WHAT IS REQUIRED –
Your answer should be the lines below from the one holding "(** One segment" through the one holding "last) :: rest =>", copied exactly and with nothing else.

GIVEN INFORMATION –

===

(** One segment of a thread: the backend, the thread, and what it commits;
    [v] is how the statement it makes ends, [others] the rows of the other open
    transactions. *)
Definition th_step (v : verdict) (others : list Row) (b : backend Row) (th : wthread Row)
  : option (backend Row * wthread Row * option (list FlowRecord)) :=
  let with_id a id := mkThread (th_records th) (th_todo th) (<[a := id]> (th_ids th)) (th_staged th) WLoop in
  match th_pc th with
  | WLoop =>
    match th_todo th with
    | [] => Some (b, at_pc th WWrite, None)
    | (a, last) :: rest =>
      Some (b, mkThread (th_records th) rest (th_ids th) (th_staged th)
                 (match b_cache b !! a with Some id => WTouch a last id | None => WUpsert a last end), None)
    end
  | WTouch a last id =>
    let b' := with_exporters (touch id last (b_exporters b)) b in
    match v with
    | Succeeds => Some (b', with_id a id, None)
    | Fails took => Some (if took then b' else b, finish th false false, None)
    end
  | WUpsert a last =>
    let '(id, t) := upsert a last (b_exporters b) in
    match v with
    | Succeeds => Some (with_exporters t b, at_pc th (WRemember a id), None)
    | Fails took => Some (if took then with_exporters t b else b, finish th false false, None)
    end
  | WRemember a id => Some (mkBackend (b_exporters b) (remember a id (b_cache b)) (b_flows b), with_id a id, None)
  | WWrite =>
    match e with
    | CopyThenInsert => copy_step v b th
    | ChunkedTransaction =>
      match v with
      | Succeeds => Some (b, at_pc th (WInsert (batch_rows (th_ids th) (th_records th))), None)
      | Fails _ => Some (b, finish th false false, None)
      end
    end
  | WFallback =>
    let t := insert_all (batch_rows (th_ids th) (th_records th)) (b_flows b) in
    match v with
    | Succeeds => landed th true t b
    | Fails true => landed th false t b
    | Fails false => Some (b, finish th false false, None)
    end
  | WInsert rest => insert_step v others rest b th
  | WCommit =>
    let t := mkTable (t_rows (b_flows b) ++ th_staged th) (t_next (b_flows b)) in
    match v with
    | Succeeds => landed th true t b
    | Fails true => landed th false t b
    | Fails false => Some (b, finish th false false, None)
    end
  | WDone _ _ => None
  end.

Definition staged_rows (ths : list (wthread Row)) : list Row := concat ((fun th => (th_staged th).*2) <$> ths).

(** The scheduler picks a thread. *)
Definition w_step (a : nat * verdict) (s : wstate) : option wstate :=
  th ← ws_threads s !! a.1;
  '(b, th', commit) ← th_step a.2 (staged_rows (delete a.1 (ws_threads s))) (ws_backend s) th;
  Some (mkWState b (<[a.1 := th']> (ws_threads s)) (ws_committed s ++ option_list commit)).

===

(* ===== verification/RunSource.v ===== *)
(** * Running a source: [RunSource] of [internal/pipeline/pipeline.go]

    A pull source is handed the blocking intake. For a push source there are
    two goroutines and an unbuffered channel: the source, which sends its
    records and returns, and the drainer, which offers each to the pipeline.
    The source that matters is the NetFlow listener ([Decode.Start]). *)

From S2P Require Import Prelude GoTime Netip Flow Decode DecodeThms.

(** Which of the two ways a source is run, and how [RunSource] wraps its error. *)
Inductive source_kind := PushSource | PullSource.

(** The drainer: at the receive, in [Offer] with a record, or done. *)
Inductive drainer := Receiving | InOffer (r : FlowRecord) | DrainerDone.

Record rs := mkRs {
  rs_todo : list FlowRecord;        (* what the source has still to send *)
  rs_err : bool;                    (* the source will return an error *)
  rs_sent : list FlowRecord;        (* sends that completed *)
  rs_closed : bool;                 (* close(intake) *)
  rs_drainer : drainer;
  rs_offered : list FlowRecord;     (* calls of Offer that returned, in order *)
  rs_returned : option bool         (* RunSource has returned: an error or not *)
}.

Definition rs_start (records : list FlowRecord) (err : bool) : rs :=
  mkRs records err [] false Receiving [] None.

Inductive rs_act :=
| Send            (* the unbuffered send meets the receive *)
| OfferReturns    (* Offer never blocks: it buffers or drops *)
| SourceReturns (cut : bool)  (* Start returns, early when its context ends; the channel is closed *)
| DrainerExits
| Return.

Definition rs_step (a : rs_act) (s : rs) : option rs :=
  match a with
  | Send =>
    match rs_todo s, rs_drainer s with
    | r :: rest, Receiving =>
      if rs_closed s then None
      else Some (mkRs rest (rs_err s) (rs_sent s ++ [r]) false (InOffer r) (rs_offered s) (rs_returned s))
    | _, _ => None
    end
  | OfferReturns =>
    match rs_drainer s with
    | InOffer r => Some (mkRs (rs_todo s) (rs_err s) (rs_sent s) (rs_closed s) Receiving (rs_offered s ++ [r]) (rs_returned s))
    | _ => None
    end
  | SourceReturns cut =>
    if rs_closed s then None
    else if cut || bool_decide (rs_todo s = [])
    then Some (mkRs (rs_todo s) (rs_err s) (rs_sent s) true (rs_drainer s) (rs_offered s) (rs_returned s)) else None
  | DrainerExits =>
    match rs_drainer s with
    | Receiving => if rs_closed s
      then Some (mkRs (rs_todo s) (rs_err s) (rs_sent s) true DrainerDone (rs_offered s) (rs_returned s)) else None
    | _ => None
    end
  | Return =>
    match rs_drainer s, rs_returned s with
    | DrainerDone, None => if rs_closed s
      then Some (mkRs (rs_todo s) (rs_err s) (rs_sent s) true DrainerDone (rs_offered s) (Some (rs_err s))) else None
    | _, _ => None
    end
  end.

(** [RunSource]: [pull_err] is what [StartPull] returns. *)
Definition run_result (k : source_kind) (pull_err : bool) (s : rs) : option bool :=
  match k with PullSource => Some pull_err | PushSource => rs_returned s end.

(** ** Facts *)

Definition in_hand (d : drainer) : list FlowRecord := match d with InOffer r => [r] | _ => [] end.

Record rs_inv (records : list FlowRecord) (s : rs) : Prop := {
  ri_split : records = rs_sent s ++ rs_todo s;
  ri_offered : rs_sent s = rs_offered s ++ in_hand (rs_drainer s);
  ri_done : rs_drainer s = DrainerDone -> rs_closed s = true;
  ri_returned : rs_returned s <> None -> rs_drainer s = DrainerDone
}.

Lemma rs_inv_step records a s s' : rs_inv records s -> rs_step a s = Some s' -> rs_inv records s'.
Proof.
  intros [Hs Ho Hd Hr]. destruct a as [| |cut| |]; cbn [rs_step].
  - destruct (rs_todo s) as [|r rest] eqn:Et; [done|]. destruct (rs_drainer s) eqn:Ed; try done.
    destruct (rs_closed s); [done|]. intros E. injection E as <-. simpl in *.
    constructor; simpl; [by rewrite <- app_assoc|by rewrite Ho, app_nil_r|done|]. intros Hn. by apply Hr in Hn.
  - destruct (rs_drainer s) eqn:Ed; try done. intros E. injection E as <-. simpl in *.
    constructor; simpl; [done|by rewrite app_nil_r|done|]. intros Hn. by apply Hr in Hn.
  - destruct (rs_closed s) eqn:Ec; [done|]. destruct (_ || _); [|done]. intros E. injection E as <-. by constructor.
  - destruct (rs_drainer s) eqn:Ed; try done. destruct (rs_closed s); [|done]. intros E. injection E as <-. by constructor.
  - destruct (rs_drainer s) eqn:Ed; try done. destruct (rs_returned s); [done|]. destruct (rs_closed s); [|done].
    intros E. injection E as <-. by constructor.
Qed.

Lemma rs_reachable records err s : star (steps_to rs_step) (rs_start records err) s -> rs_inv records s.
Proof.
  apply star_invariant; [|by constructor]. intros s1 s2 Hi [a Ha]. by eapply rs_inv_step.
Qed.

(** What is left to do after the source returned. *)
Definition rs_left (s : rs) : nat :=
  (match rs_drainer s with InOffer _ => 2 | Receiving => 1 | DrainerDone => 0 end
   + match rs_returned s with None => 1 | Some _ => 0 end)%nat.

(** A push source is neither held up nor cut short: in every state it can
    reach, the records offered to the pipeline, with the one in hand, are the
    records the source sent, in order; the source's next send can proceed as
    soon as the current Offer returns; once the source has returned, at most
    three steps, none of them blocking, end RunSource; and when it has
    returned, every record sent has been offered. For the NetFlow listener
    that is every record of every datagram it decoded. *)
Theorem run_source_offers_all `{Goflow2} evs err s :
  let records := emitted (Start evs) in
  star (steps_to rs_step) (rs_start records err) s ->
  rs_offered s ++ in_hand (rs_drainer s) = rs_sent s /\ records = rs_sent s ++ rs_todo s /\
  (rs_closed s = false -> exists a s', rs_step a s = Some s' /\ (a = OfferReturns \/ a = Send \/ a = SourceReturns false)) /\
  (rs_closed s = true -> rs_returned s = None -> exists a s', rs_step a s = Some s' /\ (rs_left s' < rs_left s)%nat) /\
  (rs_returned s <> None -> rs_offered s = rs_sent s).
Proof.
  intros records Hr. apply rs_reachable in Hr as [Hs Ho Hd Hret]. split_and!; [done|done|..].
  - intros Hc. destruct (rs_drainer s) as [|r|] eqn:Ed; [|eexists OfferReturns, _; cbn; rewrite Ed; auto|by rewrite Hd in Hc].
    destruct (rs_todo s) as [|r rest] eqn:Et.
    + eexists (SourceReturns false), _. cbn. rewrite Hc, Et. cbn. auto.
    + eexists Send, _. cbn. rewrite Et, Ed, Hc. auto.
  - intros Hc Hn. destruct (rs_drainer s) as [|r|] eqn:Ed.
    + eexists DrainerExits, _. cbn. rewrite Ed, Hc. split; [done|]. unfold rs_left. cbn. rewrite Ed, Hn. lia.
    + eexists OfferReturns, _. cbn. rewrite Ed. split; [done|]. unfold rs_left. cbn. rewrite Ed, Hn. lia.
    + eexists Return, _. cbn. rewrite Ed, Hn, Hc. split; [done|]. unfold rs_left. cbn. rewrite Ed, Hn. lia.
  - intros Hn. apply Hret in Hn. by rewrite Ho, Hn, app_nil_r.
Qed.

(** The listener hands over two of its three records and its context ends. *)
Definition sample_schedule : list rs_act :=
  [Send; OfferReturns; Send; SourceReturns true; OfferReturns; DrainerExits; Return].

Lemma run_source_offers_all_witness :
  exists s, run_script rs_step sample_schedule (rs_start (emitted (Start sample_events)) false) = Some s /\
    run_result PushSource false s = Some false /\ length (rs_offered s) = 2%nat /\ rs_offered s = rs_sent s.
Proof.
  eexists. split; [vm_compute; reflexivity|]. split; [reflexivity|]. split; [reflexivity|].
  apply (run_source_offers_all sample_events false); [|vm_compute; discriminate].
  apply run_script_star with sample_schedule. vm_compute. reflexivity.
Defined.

===

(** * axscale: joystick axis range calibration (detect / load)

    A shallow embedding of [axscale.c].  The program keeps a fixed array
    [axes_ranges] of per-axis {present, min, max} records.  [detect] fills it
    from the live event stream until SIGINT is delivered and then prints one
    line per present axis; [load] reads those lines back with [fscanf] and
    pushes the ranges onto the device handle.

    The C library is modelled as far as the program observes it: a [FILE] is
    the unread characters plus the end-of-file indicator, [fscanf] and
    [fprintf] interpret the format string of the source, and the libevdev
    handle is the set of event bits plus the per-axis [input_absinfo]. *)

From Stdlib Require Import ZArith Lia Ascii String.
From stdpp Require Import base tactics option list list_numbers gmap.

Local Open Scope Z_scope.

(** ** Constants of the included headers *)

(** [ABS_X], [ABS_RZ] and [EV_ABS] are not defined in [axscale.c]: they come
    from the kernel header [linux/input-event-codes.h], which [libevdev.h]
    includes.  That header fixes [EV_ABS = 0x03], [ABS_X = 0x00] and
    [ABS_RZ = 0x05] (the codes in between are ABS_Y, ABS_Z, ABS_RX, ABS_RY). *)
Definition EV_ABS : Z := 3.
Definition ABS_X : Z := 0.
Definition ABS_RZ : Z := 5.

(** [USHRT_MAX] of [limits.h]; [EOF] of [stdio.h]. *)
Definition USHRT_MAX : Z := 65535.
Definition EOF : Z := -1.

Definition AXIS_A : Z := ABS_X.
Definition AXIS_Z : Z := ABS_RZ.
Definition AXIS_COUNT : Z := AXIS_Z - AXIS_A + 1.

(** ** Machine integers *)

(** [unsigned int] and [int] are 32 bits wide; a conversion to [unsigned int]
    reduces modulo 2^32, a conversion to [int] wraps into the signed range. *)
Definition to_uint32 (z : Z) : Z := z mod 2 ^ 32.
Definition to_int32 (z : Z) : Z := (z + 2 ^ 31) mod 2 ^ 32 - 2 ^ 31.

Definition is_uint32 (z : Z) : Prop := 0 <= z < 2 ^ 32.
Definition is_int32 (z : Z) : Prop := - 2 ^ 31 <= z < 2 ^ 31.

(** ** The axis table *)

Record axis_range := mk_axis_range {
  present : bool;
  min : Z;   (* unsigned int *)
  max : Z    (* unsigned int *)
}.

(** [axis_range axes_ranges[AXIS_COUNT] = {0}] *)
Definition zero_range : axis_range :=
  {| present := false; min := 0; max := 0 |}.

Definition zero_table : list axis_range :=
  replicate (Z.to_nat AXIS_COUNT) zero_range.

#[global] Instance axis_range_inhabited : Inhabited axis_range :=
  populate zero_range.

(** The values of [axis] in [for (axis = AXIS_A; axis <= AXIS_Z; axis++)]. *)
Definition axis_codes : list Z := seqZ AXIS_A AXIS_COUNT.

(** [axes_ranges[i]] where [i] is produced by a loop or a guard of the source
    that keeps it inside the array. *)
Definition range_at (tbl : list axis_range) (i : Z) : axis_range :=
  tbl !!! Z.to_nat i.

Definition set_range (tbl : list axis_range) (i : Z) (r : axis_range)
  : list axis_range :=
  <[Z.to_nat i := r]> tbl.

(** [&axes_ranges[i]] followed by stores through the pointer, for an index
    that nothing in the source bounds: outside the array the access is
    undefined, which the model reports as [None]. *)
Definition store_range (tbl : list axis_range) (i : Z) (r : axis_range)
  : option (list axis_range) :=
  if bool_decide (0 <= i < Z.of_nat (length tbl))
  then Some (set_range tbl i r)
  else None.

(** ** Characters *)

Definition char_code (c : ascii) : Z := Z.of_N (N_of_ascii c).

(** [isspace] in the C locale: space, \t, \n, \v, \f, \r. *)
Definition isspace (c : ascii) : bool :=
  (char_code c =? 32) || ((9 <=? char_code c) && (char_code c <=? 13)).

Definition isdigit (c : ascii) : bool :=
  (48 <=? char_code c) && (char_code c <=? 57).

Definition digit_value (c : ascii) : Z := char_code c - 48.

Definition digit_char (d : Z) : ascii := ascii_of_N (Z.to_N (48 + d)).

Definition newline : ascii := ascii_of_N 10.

===

SOLUTION –
(** One segment of a thread: the backend, the thread, and what it commits;
    [v] is how the statement it makes ends, [others] the rows of the other open
    transactions. *)
Definition th_step (v : verdict) (others : list Row) (b : backend Row) (th : wthread Row)
  : option (backend Row * wthread Row * option (list FlowRecord)) :=
  let with_id a id := mkThread (th_records th) (th_todo th) (<[a := id]> (th_ids th)) (th_staged th) WLoop in
  match th_pc th with
  | WLoop =>
    match th_todo th with
    | [] => Some (b, at_pc th WWrite, None)
    | (a, last) :: rest =>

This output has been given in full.